* Task statement
Would you count the lines in the entries below that contain "assert"? Reply with the number only.

* Material for this exercise
——————

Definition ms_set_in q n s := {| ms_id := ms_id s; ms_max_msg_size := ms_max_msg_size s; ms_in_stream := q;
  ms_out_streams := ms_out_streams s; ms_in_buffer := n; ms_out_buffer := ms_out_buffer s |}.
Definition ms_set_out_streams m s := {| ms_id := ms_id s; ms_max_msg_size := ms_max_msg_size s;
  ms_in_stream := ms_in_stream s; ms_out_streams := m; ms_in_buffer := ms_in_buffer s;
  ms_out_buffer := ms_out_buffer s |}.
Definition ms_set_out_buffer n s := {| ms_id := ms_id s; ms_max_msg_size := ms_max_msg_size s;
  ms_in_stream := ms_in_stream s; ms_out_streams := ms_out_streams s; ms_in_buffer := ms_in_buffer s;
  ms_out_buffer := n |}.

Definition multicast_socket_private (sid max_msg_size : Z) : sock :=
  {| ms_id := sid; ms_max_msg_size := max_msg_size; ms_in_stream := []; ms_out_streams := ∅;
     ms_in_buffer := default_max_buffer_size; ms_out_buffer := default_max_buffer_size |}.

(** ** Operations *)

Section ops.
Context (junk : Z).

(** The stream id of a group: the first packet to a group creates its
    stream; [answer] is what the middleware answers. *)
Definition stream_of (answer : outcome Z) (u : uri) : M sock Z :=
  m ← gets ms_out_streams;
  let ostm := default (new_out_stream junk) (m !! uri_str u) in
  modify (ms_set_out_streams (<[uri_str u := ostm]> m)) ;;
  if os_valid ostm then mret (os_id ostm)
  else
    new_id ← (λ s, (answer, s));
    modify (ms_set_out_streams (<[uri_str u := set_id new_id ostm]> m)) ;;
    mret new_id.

——————

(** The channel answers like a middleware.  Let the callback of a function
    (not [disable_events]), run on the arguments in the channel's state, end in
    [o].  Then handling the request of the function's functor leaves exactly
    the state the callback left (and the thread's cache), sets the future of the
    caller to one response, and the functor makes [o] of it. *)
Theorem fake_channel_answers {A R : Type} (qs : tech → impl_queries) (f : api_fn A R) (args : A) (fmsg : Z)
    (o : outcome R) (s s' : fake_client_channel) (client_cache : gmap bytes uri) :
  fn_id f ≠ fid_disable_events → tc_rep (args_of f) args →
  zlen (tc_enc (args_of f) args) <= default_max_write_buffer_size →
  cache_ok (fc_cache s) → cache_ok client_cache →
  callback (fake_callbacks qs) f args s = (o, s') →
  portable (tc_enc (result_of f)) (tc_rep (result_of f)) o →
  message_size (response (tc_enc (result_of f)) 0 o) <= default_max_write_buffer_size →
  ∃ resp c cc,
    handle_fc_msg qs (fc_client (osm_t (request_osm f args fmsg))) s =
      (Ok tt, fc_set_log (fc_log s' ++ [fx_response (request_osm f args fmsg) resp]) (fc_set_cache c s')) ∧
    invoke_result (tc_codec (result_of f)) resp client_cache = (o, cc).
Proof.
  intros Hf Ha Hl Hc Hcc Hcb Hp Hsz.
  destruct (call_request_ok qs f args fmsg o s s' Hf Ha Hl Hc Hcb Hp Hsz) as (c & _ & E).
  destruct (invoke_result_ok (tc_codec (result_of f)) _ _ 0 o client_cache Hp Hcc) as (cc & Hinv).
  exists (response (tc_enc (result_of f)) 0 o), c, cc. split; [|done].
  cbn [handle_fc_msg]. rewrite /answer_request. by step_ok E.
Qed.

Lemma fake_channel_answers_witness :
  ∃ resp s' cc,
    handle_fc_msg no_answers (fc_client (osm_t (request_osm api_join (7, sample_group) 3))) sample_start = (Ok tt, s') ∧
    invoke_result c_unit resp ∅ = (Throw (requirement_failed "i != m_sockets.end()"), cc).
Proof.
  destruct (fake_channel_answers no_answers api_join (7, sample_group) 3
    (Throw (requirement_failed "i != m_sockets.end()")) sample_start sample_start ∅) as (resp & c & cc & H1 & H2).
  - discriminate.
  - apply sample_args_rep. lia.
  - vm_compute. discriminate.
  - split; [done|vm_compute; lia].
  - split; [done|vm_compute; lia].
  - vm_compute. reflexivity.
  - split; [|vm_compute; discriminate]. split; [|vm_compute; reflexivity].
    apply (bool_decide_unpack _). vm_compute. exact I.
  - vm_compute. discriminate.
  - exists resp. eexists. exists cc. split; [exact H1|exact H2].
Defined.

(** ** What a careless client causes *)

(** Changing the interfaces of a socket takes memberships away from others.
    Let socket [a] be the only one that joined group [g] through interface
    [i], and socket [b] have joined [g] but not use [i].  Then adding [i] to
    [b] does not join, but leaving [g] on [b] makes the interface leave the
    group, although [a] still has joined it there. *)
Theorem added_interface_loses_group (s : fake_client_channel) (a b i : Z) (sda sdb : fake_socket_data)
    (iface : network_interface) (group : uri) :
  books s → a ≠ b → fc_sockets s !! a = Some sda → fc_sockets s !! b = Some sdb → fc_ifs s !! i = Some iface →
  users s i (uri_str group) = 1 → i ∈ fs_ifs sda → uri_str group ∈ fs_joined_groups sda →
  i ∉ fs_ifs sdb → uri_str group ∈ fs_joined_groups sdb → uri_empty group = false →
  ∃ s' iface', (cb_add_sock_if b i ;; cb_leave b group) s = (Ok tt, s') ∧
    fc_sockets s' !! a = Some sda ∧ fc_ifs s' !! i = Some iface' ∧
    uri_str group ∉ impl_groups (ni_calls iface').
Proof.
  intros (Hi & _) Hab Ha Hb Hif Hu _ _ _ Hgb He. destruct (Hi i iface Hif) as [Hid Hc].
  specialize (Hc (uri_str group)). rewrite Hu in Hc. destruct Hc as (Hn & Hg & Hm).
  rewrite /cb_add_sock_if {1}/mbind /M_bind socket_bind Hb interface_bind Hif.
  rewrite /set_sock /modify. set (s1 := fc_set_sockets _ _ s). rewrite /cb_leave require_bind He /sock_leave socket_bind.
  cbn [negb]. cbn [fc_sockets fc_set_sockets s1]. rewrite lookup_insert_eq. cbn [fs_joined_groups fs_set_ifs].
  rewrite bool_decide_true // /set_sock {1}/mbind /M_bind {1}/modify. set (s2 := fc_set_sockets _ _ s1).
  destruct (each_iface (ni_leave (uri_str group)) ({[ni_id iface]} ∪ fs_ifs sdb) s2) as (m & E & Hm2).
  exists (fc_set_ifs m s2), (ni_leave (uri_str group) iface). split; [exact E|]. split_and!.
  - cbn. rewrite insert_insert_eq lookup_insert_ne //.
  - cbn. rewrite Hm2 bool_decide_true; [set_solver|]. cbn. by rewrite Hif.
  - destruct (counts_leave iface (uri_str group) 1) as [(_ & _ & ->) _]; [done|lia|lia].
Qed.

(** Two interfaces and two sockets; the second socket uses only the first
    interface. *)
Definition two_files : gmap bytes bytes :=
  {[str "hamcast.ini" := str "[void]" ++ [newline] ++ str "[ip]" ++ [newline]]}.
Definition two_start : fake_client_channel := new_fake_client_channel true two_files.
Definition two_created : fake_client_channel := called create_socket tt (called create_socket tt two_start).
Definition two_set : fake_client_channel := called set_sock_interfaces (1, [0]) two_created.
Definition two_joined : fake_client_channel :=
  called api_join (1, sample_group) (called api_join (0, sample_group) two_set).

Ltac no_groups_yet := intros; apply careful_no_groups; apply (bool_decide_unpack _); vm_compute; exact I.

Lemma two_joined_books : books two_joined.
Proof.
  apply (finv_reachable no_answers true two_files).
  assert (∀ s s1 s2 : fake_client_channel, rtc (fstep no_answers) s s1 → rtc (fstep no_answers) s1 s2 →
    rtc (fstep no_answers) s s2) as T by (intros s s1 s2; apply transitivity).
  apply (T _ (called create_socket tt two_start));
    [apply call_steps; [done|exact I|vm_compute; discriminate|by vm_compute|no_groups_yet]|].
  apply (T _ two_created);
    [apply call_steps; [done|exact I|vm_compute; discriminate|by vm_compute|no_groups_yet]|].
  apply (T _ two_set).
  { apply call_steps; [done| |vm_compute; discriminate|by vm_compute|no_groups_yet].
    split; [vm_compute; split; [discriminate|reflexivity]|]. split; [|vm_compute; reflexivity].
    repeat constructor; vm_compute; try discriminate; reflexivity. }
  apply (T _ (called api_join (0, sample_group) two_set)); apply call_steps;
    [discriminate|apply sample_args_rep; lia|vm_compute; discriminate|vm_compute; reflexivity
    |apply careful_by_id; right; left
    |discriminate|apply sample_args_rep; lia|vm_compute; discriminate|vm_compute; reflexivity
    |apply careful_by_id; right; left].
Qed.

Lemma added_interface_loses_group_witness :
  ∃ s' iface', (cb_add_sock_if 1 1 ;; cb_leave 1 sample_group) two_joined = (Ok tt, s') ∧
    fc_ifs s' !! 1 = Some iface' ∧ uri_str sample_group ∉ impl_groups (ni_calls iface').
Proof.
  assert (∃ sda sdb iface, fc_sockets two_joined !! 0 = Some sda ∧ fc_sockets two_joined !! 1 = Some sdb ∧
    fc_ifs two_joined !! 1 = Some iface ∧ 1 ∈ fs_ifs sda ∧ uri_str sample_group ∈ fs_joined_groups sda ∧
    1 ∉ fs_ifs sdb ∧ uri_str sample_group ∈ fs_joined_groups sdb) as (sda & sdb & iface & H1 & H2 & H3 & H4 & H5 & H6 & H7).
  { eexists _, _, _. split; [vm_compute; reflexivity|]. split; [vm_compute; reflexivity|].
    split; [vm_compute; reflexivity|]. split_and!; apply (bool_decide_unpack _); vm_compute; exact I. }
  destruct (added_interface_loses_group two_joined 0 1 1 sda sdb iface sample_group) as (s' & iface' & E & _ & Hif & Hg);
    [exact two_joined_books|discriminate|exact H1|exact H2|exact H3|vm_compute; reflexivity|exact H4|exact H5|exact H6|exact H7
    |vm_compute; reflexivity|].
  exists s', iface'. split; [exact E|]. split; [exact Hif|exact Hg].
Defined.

——————

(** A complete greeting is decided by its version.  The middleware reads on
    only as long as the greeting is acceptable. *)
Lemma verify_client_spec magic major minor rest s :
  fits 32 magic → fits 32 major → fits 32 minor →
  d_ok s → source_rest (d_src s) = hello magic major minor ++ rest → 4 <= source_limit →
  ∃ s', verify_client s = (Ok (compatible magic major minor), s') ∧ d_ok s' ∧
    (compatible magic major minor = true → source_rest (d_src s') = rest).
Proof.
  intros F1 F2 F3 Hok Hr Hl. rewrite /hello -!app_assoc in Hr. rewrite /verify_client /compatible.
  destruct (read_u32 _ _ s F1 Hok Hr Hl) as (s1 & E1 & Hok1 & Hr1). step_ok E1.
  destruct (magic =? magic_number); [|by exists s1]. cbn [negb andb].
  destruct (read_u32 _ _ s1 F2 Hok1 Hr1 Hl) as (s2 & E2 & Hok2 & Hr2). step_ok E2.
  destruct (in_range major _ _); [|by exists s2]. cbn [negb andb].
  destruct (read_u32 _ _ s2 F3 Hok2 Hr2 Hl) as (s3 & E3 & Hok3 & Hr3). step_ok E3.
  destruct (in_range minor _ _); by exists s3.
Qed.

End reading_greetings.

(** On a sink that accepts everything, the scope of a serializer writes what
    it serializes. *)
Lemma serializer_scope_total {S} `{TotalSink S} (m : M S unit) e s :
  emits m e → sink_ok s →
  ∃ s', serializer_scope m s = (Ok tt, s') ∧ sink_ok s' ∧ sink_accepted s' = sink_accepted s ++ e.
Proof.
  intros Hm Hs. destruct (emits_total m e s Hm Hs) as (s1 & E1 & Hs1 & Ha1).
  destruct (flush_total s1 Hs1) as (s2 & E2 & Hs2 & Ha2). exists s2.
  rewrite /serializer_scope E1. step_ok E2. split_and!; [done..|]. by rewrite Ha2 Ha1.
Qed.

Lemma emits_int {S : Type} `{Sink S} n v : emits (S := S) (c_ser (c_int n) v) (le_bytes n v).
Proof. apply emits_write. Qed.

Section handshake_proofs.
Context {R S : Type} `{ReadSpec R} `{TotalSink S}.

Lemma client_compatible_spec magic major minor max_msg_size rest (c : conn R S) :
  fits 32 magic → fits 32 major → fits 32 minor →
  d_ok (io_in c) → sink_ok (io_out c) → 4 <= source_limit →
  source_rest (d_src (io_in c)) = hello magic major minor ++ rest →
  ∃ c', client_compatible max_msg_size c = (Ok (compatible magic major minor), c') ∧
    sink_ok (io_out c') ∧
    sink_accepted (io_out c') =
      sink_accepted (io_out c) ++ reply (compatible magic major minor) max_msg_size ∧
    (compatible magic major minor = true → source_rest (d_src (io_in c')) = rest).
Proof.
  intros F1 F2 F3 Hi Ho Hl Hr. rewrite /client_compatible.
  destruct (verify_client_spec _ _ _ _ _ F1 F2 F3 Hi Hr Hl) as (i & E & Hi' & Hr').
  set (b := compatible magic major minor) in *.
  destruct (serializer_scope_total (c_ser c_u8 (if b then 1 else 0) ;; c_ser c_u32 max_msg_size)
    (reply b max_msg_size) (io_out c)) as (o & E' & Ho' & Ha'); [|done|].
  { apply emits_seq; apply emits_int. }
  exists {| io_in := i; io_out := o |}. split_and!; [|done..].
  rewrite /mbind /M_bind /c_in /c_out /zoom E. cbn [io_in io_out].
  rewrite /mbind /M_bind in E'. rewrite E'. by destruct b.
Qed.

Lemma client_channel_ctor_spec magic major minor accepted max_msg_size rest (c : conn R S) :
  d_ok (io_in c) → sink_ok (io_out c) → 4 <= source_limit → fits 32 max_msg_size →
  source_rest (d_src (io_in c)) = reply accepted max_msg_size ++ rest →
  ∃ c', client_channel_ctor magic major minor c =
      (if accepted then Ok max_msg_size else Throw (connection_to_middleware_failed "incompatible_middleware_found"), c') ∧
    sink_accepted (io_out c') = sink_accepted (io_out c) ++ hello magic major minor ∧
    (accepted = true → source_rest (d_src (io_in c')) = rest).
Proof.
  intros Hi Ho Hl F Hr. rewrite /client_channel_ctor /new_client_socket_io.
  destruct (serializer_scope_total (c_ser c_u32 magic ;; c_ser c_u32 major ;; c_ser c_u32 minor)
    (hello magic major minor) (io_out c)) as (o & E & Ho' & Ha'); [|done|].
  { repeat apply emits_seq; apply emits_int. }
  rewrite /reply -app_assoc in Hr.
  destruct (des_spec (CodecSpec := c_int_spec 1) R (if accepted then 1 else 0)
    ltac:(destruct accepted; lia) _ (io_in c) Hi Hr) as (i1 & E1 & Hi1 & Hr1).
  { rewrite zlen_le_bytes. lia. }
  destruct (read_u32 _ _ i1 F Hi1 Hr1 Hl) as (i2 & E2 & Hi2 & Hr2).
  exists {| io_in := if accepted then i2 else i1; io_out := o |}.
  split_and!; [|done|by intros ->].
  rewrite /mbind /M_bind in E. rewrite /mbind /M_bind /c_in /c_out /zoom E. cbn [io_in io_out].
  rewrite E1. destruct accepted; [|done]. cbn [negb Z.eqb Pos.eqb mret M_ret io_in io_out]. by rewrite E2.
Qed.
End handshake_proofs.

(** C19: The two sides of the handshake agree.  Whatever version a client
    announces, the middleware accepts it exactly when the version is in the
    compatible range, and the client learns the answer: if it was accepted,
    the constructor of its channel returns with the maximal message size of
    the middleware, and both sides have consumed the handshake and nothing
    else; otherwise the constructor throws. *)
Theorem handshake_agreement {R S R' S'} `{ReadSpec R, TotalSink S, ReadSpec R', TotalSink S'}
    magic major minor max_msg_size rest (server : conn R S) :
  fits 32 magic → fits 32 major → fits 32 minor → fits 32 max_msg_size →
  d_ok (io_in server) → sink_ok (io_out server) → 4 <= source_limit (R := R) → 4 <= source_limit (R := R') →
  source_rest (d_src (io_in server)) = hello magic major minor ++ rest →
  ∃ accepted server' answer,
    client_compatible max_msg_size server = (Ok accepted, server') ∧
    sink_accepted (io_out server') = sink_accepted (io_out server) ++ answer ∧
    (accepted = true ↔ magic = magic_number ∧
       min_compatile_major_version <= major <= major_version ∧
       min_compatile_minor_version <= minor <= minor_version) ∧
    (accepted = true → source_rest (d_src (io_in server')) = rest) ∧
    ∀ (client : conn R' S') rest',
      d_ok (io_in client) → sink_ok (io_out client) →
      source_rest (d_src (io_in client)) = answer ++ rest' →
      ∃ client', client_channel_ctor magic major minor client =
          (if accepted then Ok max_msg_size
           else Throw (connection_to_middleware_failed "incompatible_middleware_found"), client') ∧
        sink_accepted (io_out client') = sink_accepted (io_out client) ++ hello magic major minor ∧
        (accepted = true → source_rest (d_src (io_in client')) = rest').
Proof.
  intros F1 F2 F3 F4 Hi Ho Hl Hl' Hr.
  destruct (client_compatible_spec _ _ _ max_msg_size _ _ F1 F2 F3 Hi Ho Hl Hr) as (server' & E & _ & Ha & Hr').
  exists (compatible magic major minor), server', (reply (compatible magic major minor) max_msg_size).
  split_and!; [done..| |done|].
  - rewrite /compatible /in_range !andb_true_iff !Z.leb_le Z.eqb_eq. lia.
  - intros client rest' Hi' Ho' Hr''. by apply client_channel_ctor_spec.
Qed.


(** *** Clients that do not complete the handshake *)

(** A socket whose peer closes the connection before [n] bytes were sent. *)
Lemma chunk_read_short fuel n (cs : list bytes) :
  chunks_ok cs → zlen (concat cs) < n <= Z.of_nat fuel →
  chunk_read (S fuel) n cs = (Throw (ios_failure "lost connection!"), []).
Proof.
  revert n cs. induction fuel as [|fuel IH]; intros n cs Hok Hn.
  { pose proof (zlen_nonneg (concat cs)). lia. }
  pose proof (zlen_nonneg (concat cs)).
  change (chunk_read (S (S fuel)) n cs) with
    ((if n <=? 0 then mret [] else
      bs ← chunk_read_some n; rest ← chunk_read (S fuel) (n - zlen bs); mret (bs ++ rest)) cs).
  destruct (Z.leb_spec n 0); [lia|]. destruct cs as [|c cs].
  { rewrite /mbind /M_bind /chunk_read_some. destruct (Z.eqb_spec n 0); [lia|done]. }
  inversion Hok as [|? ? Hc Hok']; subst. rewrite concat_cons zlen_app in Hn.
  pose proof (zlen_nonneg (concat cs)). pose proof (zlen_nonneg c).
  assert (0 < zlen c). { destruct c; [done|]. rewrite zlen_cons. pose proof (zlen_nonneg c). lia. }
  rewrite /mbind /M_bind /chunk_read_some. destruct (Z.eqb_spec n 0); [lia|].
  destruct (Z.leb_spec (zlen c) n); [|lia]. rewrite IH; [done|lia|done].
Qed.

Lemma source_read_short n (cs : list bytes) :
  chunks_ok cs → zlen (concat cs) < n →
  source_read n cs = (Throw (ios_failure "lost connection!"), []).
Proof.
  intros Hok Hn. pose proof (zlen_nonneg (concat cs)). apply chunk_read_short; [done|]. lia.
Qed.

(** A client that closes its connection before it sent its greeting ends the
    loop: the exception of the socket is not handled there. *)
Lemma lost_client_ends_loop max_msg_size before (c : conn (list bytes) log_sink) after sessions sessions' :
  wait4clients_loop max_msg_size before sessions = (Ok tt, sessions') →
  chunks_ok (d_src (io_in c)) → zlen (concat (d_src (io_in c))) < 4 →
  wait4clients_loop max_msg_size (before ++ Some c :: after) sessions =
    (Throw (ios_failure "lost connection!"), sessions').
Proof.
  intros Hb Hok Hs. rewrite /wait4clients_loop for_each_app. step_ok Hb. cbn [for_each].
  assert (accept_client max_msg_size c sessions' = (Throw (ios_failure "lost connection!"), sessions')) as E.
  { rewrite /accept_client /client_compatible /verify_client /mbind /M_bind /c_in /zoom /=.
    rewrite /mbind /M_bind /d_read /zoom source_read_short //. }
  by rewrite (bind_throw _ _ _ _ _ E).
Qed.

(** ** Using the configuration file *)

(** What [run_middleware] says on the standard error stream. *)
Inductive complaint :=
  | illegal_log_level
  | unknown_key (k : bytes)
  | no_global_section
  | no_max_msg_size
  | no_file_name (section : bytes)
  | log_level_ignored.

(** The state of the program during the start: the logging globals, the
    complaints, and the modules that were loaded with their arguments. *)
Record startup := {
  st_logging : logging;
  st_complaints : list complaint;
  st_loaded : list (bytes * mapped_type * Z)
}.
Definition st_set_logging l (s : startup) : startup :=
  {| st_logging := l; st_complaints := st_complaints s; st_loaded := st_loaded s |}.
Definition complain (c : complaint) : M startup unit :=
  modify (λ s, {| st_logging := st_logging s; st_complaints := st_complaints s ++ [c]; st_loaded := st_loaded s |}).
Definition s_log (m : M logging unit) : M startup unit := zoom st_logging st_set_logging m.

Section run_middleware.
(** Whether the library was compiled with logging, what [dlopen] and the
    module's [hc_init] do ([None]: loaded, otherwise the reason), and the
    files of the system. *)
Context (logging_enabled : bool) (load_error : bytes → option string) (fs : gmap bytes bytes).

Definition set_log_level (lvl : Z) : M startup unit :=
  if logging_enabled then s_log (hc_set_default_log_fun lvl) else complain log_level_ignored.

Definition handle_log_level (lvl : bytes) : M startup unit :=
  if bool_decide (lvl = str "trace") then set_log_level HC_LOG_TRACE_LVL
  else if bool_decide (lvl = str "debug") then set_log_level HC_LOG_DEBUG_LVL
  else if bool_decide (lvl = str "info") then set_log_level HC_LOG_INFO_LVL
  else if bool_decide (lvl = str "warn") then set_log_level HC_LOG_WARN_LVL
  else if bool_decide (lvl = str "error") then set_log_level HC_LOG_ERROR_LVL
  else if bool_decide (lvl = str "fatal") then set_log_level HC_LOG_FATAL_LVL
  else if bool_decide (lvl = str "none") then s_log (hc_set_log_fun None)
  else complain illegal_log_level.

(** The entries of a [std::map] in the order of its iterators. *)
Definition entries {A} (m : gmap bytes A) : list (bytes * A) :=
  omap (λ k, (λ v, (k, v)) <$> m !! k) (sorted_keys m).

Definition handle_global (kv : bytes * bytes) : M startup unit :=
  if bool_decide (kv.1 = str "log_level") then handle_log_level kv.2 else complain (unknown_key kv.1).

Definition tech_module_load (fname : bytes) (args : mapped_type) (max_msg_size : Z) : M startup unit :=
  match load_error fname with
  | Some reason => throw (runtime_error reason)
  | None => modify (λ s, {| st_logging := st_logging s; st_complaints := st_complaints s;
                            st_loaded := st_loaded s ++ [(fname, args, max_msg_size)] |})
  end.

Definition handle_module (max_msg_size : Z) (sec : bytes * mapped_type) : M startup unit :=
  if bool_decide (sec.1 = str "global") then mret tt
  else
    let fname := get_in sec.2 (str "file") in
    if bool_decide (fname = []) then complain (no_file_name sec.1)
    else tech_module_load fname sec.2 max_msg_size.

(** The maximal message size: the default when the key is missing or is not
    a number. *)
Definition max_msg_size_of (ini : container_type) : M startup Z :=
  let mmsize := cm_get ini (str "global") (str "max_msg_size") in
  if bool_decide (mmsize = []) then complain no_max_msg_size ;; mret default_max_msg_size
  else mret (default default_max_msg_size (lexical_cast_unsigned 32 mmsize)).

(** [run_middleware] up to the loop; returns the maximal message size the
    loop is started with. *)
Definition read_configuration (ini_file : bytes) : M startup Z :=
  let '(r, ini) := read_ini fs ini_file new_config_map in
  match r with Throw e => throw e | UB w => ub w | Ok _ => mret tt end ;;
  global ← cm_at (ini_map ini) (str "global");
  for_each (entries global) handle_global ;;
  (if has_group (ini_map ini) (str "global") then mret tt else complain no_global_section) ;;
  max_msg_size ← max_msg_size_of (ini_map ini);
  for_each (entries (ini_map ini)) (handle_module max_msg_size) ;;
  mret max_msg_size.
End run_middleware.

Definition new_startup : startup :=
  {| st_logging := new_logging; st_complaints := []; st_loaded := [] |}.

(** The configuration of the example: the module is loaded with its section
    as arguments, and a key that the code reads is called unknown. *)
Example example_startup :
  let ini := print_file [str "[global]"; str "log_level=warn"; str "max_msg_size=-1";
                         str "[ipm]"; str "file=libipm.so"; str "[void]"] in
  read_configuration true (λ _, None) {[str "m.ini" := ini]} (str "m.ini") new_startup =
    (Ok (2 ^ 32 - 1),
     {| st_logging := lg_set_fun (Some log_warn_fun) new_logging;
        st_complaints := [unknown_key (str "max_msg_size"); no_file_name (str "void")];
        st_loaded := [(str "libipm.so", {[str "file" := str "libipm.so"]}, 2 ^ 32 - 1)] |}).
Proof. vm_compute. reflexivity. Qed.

——————

* Solved exercise
4